[What this task involves] Copy out the lines below that hold the word "foldl".

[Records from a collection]
Fixpoint split_loop (fuel : nat) (al : allocator) (bbl : backed_block_list) (bb : option Z)
  : outcome (Z * allocator * backed_block_list) :=
  match bb with
  | None => Done (0, al, bbl)
  | Some p =>
      match fuel with
      | O => Crash OutOfFuel
      | S fuel =>
          let* (ret, al, bbl) := backed_block_split al bbl p MAX_BACKED_BLOCK_SIZE in
          if negb (ret =? 0) then Done (ret, al, bbl)
          else
            let* nxt := backed_block_iter_next bbl p in
            split_loop fuel al bbl nxt
      end
  end.

Definition sparse_file_write {F} `{FileOps F} (fuel : nat) (e : env) (al : allocator)
    (s : sparse_file) (f : F) (sparse crc : bool)
  : outcome (Z * F * allocator * sparse_file) :=
  let* (ret, al, bbl) := split_loop fuel al (sf_blocks s) (backed_block_iter_new (sf_blocks s)) in
  let s := set_blocks s bbl in
  if negb (ret =? 0) then Done (ret, f, al, s)
  else
    let* (ret, f, al) := sparse_file_output e al s f sparse crc in
    Done (ret, f, al, s).

(** ** [sparse_file_foreach_chunk]: the callback is told which blocks it gets *)

Definition foreach_chunk_write {P} (write : P -> option (list Z) -> Z -> Z -> Z -> P * Z)
    (chk : P * Z * Z) (d : option (list Z)) (n : Z) : (P * Z * Z) * Z :=
  let '(p, block, nr_blocks) := chk in
  let '(p, ret) := write p d n block nr_blocks in
  ((p, block, nr_blocks), ret).

Fixpoint foreach_loop {P} (e : env) (bs : Z) (l : list backed_block)
    (out : output_file (callback_file (P * Z * Z)))
  : outcome (output_file (callback_file (P * Z * Z)) * Z) :=
  match l with
  | [] => Done (out, 0)
  | bb :: l =>
      let c := file out in
      let '(p, _, _) := priv c in
      let nr_blocks := u32 (u64 (bb_len bb - 1) / bs + 1) in
      let out := set_file out (mk_callback_file (p, bb_block bb, nr_blocks) (cb_write c)) in
      let* (out, ret) := sparse_file_write_block e out bb in
      if negb (ret =? 0) then Done (out, ret) else foreach_loop e bs l out
  end.

Definition sparse_file_foreach_chunk {P} (e : env) (al : allocator) (s : sparse_file)
    (sparse crc : bool) (write : P -> option (list Z) -> Z -> Z -> Z -> P * Z) (p : P)
  : outcome (Z * P * allocator) :=
  let chunks := sparse_count_chunks s in
  match output_file_open al (mk_callback_file (p, 0, 0) (foreach_chunk_write write))
          (sf_block_size s) (sf_len s) sparse chunks crc with
  | (inr c, al) => Done (- ENOMEM, (priv c).1.1, al)
  | (inl out, al) =>
      let* (out, ret) := foreach_loop e (sf_block_size s) (data_blocks (sf_blocks s)) out in
      if negb (ret =? 0) then Done (ret, (priv (file out)).1.1, al)
      else
        let* c := output_file_close out in
        Done (ret, (priv c).1.1, al)
  end.

(** ** [sparse_file_len]: run the writer with a callback that only counts *)

Definition out_counter_write (count : Z) (d : option (list Z)) (len : Z) : Z * Z :=
  (s64 (count + len), 0).

Definition counter_file (count : Z) : callback_file Z := mk_callback_file count out_counter_write.

Definition sparse_file_len (e : env) (al : allocator) (s : sparse_file) (sparse crc : bool)
  : outcome (Z * allocator) :=
  let chunks := sparse_count_chunks s in
  match output_file_open al (counter_file 0) (sf_block_size s) (sf_len s) sparse chunks crc with
  | (inr _, al) => Done (-1, al)
  | (inl out, al) =>
      let* (out, ret) := write_all_blocks e s out in
      let* c := output_file_close out in
      Done (if ret <? 0 then -1 else priv c, al)
  end.

(** * The abstract image a sparse file is written as *)

Section spec.
Context (e : env).

Definition payload_bytes (b : backed_block) : list Z :=
  map (payload e (bb_kind b)) (seqZ 0 (bb_len b)).

(** The chunk a backed block becomes. *)
Definition block_chunk (bs : Z) (b : backed_block) : chunk :=
  match bb_kind b with
  | BACKED_BLOCK_FILL v => ChunkFill v (DIV_ROUND_UP (bb_len b) bs)
  | _ => ChunkRaw (pad_to bs (payload_bytes b))
  end.

Definition gap_chunk (from to : Z) : list chunk :=
  if from <? to then [ChunkSkip (to - from)] else [].

Fixpoint chunks_of (bs : Z) (l : list backed_block) (last_block : Z) : list chunk :=
  match l with
  | [] => []
  | b :: l =>
      gap_chunk last_block (bb_block b) ++ block_chunk bs b :: chunks_of bs l (bb_end bs b)
  end.

(** The first block behind the chain [l] that starts at [lo]. *)
Definition chain_end (bs lo : Z) (l : list backed_block) : Z :=
  foldl (fun _ b => bb_end bs b) lo l.

Definition sf_blocks_total (s : sparse_file) : Z := DIV_ROUND_UP (sf_len s) (sf_block_size s).

Definition file_chunks (s : sparse_file) : list chunk :=
  let bs := sf_block_size s in
  let l := data_blocks (sf_blocks s) in
  chunks_of bs l 0 ++ gap_chunk (chain_end bs 0 l) (sf_blocks_total s).

Definition chunks_bytes (bs : Z) (cs : list chunk) : list Z := cs ≫= chunk_bytes bs.

Definition chunks_crc (bs : Z) (cs : list chunk) (crc : Z) : Z :=
  foldl (fun c k => chunk_crc bs k c) crc cs.

(** The bytes that [sparse_file_callback] and [sparse_file_write] put out, as the
    code computes them: a fill that is not a whole number of blocks becomes a
    chunk of whole blocks, and the checksum leaves out holes and counts one block
    of a fill.  Both differ from what sparse.h says; where fills are whole blocks
    the chunks expand to the image ([file_chunks_expand]), and without holes and
    longer fills the checksum is that of the expanded image ([file_crc]). *)
Definition sparse_image (s : sparse_file) (crc : bool) : list Z :=
  let bs := sf_block_size s in
  let cs := file_chunks s in
  sparse_header_bytes (image_header bs (sf_len s) (Z.of_nat (length cs)) crc)
  ++ chunks_bytes bs cs
  ++ (if crc then chunk_bytes bs (ChunkCrc (chunks_crc bs cs 0)) else []).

[Response area]
  foldl (fun _ b => bb_end bs b) lo l.
  foldl (fun c k => chunk_crc bs k c) crc cs.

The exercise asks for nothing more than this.